PAWTUCKET – Being a Muslim woman of color has presented challenges throughout Monsurat Ottun’s career, says the Pawtucket resident who works as an attorney for the city of Providence.

“Sometimes you have to fight every step of the way just to have your voice heard,” she told The Breeze about the challenges of being a woman of color in a work environment. “It’s an ongoing struggle.”

To support leaders of color throughout the state, the Rhode Island Foundation has created the Equity Leadership Initiative, a program which seeks to build a pipeline of Asian, Black, Hispanic or Latino, Indigenous or multi-racial candidates for positions of influence throughout the state, states a press release.

Ottun is one of 31 people selected for the ELI’s inaugural class. The 12-month leadership development initiative, which kicked off last month, includes monthly group work sessions and regular one-to-one coaching sessions. Participants will be matched with a mentor and have opportunities to network with high-level connections across sectors. The initiative is part of the Foundation’s three-year, $8.5 million plan to advance diversity, equity, inclusion and access.

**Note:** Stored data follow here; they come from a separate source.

(* ===== verification/ThirdParty.v ===== *)
(** * Interfaces of the other libraries the code calls

    libsodium and zstd are not part of the repository: each is a class with the functions the
    code uses and the documented facts it relies on. *)
From S2P Require Import Prelude.

(** libsodium's [crypto_generichash_blake2b(out, outlen, in, inlen, key, keylen)]. *)
Class Blake2b := {
  generichash : Z -> bytes -> bytes -> bytes;
  generichash_size : forall n key inp, 0 <= n -> size_of (generichash n key inp) = n
}.

(** [crypto_aead_xchacha20poly1305_ietf_encrypt] / [_decrypt] without additional data:
    (message, nonce, key). *)
Definition XCHACHA_ABYTES : Z := 16.
Definition XCHACHA_NPUBBYTES : Z := 24.
Class Aead := {
  aead_encrypt : bytes -> bytes -> bytes -> bytes;
  aead_decrypt : bytes -> bytes -> bytes -> option bytes;
  aead_encrypt_size : forall m n k, size_of (aead_encrypt m n k) = size_of m + XCHACHA_ABYTES;
  aead_decrypt_encrypt : forall m n k, aead_decrypt (aead_encrypt m n k) n k = Some m;
  aead_decrypt_size : forall c n k m,
    aead_decrypt c n k = Some m -> size_of c = size_of m + XCHACHA_ABYTES
}.

(** Ed25519: key pairs from seeds (a secret key is the seed followed by the public key),
    detached signatures. *)
Class Ed25519 := {
  ed_seed_keypair : bytes -> bytes * bytes;  (* seed -> (pubkey, secret key) *)
  ed_sign : bytes -> bytes -> bytes;          (* data, secret key *)
  ed_verify : bytes -> bytes -> bytes -> bool;  (* signature, data, pubkey *)
  ed_seed_pk_size : forall seed, size_of seed = 32 -> size_of (ed_seed_keypair seed).1 = 32;
  ed_seed_sk : forall seed, size_of seed = 32 ->
    (ed_seed_keypair seed).2 = seed ++ (ed_seed_keypair seed).1;
  ed_sign_size : forall data sk, size_of (ed_sign data sk) = 64;
  ed_verify_sign : forall data seed, size_of seed = 32 ->
    ed_verify (ed_sign data (ed_seed_keypair seed).2) data (ed_seed_keypair seed).1 = true
}.

(** [crypto_sign_ed25519_sk_to_pk] copies the second half of the secret key. *)
Definition ed_sk_to_pk (sk : bytes) : bytes := drop 32 sk.

(** X25519 keys and boxes.  A sealed box is the ephemeral public key followed by a box whose
    nonce is the blake2b hash of the two public keys. *)
Definition BOX_SEALBYTES : Z := 48.
Class CryptoBox `{Blake2b} `{Ed25519} := {
  ed_pk_to_curve25519 : bytes -> option bytes;
  ed_sk_to_curve25519 : bytes -> bytes;
  scalarmult_base : bytes -> bytes;
  box_seed_keypair : bytes -> bytes * bytes;
  box_easy : bytes -> bytes -> bytes -> bytes -> bytes;  (* message, nonce, pubkey, seckey *)
  box_seal_open : bytes -> bytes -> bytes -> option bytes;  (* ciphertext, pubkey, seckey *)
  ed_curve_keys : forall seed, size_of seed = 32 ->
    ed_pk_to_curve25519 (ed_seed_keypair seed).1 =
      Some (scalarmult_base (ed_sk_to_curve25519 (ed_seed_keypair seed).2));
  ed_sk_to_curve25519_size : forall sk, size_of sk = 64 -> size_of (ed_sk_to_curve25519 sk) = 32;
  scalarmult_base_size : forall sk, size_of (scalarmult_base sk) = 32;
  box_pk_size : forall seed, size_of (box_seed_keypair seed).1 = 32;
  box_easy_size : forall m n pk sk, size_of (box_easy m n pk sk) = size_of m + 16;
  box_seal_open_easy : forall m seed sk,
    let pk := scalarmult_base sk in
    let '(eph_pk, eph_sk) := box_seed_keypair seed in
    box_seal_open (eph_pk ++ box_easy m (generichash 24 [] (eph_pk ++ pk)) pk eph_sk) pk sk = Some m
}.

(** [crypto_scalarmult_curve25519(secret key, public key)]: fails on public keys of small order;
    otherwise both sides of a key exchange compute the same secret. *)
Class X25519 `{CryptoBox} := {
  x_scalarmult : bytes -> bytes -> option bytes;
  x_scalarmult_comm : forall a b,
    x_scalarmult a (scalarmult_base b) = x_scalarmult b (scalarmult_base a);
  x_scalarmult_base : forall a b, is_Some (x_scalarmult a (scalarmult_base b))
}.

(** [randombytes_buf_deterministic(size, seed)]. *)
Class Randombytes := {
  randombytes_deterministic : Z -> bytes -> bytes;
  randombytes_size : forall n seed, 0 <= n -> size_of (randombytes_deterministic n seed) = n
}.

(** zstd: one-shot compression, and streaming decompression as the sequence of outputs of the
    successive [ZSTD_decompressStream] calls (each at most the 4096 bytes of the buffer), with
    [false] if the last call returned an error. *)
Class Zstd := {
  ZSTD_compress : bytes -> Z -> bytes;
  ZSTD_decompressStream : bytes -> list bytes * bool;
  ZSTD_roundtrip : forall data level,
    (ZSTD_decompressStream (ZSTD_compress data level)).2 = true /\
    concat (ZSTD_decompressStream (ZSTD_compress data level)).1 = data;
  ZSTD_compress_nonempty : forall data level, ZSTD_compress data level <> []
}.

“Too often we hear about positions unfilled or people who can’t find candidates who identify as people of color,” Angie Ankoma, executive director of the Equity Leadership Initiative and a vice president at the Rhode Island Foundation, told The Breeze, adding that the goal of the ELI is to uplift people’s profiles and leverage resources and networks.

“As a leader of color, it can get really lonely,” she said, so having a network and people “to rely on for support and connection is critically important.”

The cohort is made up of individuals across all sectors from government and banking to nonprofits and community organizers, Ankoma said. “I am excited to get to work to cultivate the next generation of industry leaders … who are people of color.”

Ottun, who works as an associate city solicitor and chief information security, data privacy and risk management strategist for the city of Providence, agreed with Ankoma, saying that often leaders of color are isolated and this opportunity “allows us to see we’re not the only one.”

The Muslim American liaison for the city of Providence said, “It’s always been my goal to support community and economic development.” After a former employer told her about the ELI opportunity, “I thought it was a greater way to be immersed in the community in a way that focuses on equity, diversity, and inclusion.”

As an introvert, she said she’s looking forward to the opportunities to network and connect with so many people in one space.

The first session, which took place in September, “was extremely powerful,” she said. “People were in tears; we got to share our personal stories. I’m so excited to learn from the folks around me.”

Ottun, whose parents emigrated from Nigeria, grew up in Pawtucket and attended Baldwin Elementary School, Goff Junior High, and Shea High School. “I love Pawtucket,” she said, particularly the strong community feel as well as the arts scene.

To be chosen for the program “was an honor for me,” Ottun said. “There are all sorts of amazing people included in this cohort.”

Another Pawtucket resident, David Dankwah, is also part of the first ELI cohort.

Dankwah, who grew up in Ghana and serves as an associate pastor at the Empowerment Temple Assembly of the International Central Gospel Church in Pawtucket, said that his passion to grow and impact people led him to apply to the program. When the year-long initiative is complete, he said he hopes he is a better leader for both his church and the community.

“I’m so appreciative and so glad to be chosen by the Rhode Island Foundation,” he said. He’s most looking forward to meeting his individual goals and learning from the others in the program, he said. “I want to grow in my capacity to have a broader impact as a pastor and as a transformational leader and advocate for equitable policies.”

Dankwah is co-founder and director of faith and religious community engagement for the World Day for Child Sexual Abuse Prevention, Healing and Justice, and he also represents the faith and minority communities on the Pawtucket Memorial Hospital Trust Advisory Committee.

A Pawtucket resident for the past eight years, he said he loves the people who make the city so diverse with their different cultures, foods, and ideas.